BEGIN Given records
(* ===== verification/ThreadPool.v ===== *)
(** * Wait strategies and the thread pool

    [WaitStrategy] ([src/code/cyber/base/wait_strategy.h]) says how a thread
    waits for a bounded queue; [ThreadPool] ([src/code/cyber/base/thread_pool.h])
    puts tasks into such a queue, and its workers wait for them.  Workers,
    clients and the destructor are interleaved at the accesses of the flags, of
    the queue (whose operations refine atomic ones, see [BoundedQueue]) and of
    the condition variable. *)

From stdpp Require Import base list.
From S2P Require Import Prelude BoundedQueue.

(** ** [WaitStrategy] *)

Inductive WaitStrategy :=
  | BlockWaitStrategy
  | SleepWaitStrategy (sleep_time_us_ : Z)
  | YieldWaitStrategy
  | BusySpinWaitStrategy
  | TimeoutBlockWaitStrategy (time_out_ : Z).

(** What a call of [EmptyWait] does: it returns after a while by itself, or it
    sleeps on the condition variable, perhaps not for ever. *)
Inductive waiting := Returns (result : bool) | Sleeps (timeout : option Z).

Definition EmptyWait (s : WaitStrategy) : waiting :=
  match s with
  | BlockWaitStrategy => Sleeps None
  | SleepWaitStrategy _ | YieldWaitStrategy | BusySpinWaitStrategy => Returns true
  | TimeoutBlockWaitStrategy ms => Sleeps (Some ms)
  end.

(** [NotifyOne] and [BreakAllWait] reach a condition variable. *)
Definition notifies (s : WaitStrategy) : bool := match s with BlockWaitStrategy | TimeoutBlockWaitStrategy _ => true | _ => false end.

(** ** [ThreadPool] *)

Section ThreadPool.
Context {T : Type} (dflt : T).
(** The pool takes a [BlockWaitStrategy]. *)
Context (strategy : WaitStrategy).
END Given records
Task to carry out
Please transcribe word for word the lines from the line with "Section ThreadPool." to the end of the material, both ends included.

Answer
Section ThreadPool.
Context {T : Type} (dflt : T).
(** The pool takes a [BlockWaitStrategy]. *)
Context (strategy : WaitStrategy).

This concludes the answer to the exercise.